Both characters eventually are roped into the knowledge that they are more than the total losers they thought they where, as they discover that through their paternal lineage they have earned great abilities and a great destiny. In Luke's case, he is the son of a great Jedi, of an ancient order of mystic space knights who follow an unseen, mysterious...THING known as the Force, and inherits his father's weapon. In Wanted, James McCavoy discovers his father was part of an order of superpowered assassins that kill targets given to them by a Loom of fate, which is implied to be all wise despite, you know, being a loom.

So far, this is all Hero's Journey shit. You can't pin it on Wanted for following a formula!

But then it goes deeper. Both Luke and McCavoy-Man have an antagonist, in the form of a man who killed their father. This man, in both instances, turns out to have been his father all along.
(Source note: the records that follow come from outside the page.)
(** [clearCache] *)
Definition clearCache : M unit :=
  fun s => (Returns tt, State ∅ (trace s)).

End Handlers.

End ChatService.

Import ChatService.

(** ** Vocabulary of the specifications *)

(** The effect of one event on the response cache. *)
Definition apply_event (c : gmap str cache_entry) (e : event)
    : gmap str cache_entry :=
  match e with
  | CacheSet key answer now => <[key := CacheEntry answer now]> c
  | _ => c
  end.

(** [runs P m]: from every state, [m] only appends events, all of them
    satisfying [P], and changes the cache only as these events say. *)
Definition runs {A} (P : event -> Prop) (m : M A) : Prop :=
  forall s, exists evs,
    trace (m s).2 = trace s ++ evs
    /\ responseCache (m s).2 = fold_left apply_event evs (responseCache s)
    /\ Forall P evs.

Definition isCacheSet (e : event) : bool :=
  match e with CacheSet _ _ _ => true | _ => false end.

Definition isComplete (e : event) : bool :=
  match e with Complete _ => true | _ => false end.

(** An event that does not write the cache. *)
Definition no_write (e : event) : Prop := isCacheSet e = false.

(** An event that neither writes the cache nor calls the generation API. *)
Definition quiet (e : event) : Prop :=
  isCacheSet e = false /\ isComplete e = false.

(** Number of calls to the text-generation API among some events. *)
Definition completions (evs : list event) : nat :=
  length (List.filter isComplete evs).

(** A strategy that falls through from every state. *)
Definition yields_nothing (m : M (option search_result)) : Prop :=
  forall s, (m s).1 = Returns None.

(** Every read of the store reports an error or no rows. *)
Definition store_unavailable (w : world) : Prop :=
  forall t r, (exists err, on_read w t r = Failure err)
              \/ on_read w t r = Data [].

(** The exact-match lookup of the email strategy. *)
Definition emailRequest (email : str) : request :=
  candidates_table .> where_also (f_eq $"email" email).

(** The exact-match lookup of the status strategy. *)
Definition statusRequest (column value : str) (limit : Z) : request :=
  candidates_table .> where_also (f_eq column value) .> limit_to limit.

Definition isSkillRead (e : event) : bool :=
  match e with Read SkillSearch _ => true | _ => false end.

Definition isEmailRead (e : event) : bool :=
  match e with Read EmailSearch _ => true | _ => false end.

(** [starts_with e m]: whatever the state, the first thing [m] does to the
    outside is [e]. *)
Definition starts_with {A} (e : event) (m : M A) : Prop :=
  forall s, exists evs, trace (m s).2 = trace s ++ e :: evs.

(** A query with both an email-shaped substring and a skill keyword. *)
Definition email_and_skill_query : str := $"find candidates with python a@b.co".

(** Two strings that differ at most in the case of their letters. *)
Definition same_ignoring_case (a b : str) : Prop :=
  Forall2 (fun x y => Char.canon x = Char.canon y) a b.

(** The units of [salaryPattern], in the order of its alternatives. *)
Definition salaryUnits : list str := [$"l"; $"lakh"; $"lpa"].

(** The body of [salaryPattern], with [+] and the alternatives spelt out. *)
Definition salaryBody : regex :=
  (Group 1 (Class [CDigit] >> Star (Class [CDigit]))
   >> Star (Class [CSpace])
   >> Group 2 (Word $"l" <|> Word $"lakh" <|> Word $"lpa"))%re.

(** [salary_mention query pre ds]: after the prefix [pre] the query
    continues with the digits [ds], optional white space, and "l", "lakh"
    or "lpa" in either case. *)
Definition salary_mention (query pre ds : str) : Prop :=
  ds <> []
  /\ Forall (fun c => Char.isDigit c = true) ds
  /\ exists ws unit after,
       query = pre ++ ds ++ ws ++ unit ++ after
       /\ Forall (fun c => Char.isSpace c = true) ws
       /\ Exists (fun u => same_ignoring_case u unit) salaryUnits.

(** A recruitment query answered by generation, and one that the
    analytics handler takes. *)
Definition skill_query : str := $"python candidates".
Definition analytics_query : str := $"candidate report".

(** ** Example worlds *)

Definition down {A} : response A := Failure $"service unavailable".

Definition noStats : list event -> table -> response Z := fun _ _ => down.

(** A store and services that are down: every call reports an error. *)
Definition unavailable_world : world :=
  World (fun _ _ => down) (fun _ _ => down) noStats (fun _ _ => down)
        (fun _ _ => down) (fun _ _ => None) (fun _ _ => NotOk $"unavailable")
        (fun _ => 0) (fun _ => O) (fun _ => inl $"Invalid AI response")
        (fun _ => None).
This is where both stories diverge. Where Luke goes on to face a conflict and eventually redeem his father not through martial might but through the power of love, Wanted's hero winds up killing his, and then immediately being jumped by the people who had pretended to lead him out of the doldrums.

The Fraternity of Assassins turns out to have been corrupt all along, with it's leader, the mentorly Morgan Freeman(is there any other kind?), revealing that he had stopped listening the the Loom of Fate because it started saying that He and his assassin buddies had to die. James McCavoy kills most of them, Angelina Jolie kills herself to end the others. A smug James McCavoy sends us out of the movie by asking what we've done with our lives. Uh...not joined a cult that tricked me into killing my father, McAvoy. Uh...writing a lot.
Getting by, you know. Trying to build an arcade cabinet, not letting Chris Pratt and Common play me like a chump.
So this movie may kind of have been secretly brilliant. It takes the most famous adventure story series  and hangs it out to dry, exposing the idea of a Star Wars' hero's journey that is flawed and guided by lies told by trustworthy  elderly men. In this one, "The Force" wanted to get rid of the very guys who used it, which, as you may know, is a personal theory of mine.

It would not surprise me of the man who considers Lois Lane not Superman's Jane Porter, but Superman's Cheetah, that he wanted to take such an approach to Star Wars. But if my theory is theory is correct, then it's a reference that flew too subtle for most audiences. You can't parody a space opera without the space part, you goof! But the timelines certainly add up. This movie was released 2 years after Revenge of the Sith, which is enough time for Millar to sit down and think about Star Wars enough to wind up deconstructing it to shit and for that idea to somehow saunter into cinemas.


Or, you know, maybe I'm sleep deprived and everyone is talking about Star Wars too much. I'll  let you decide.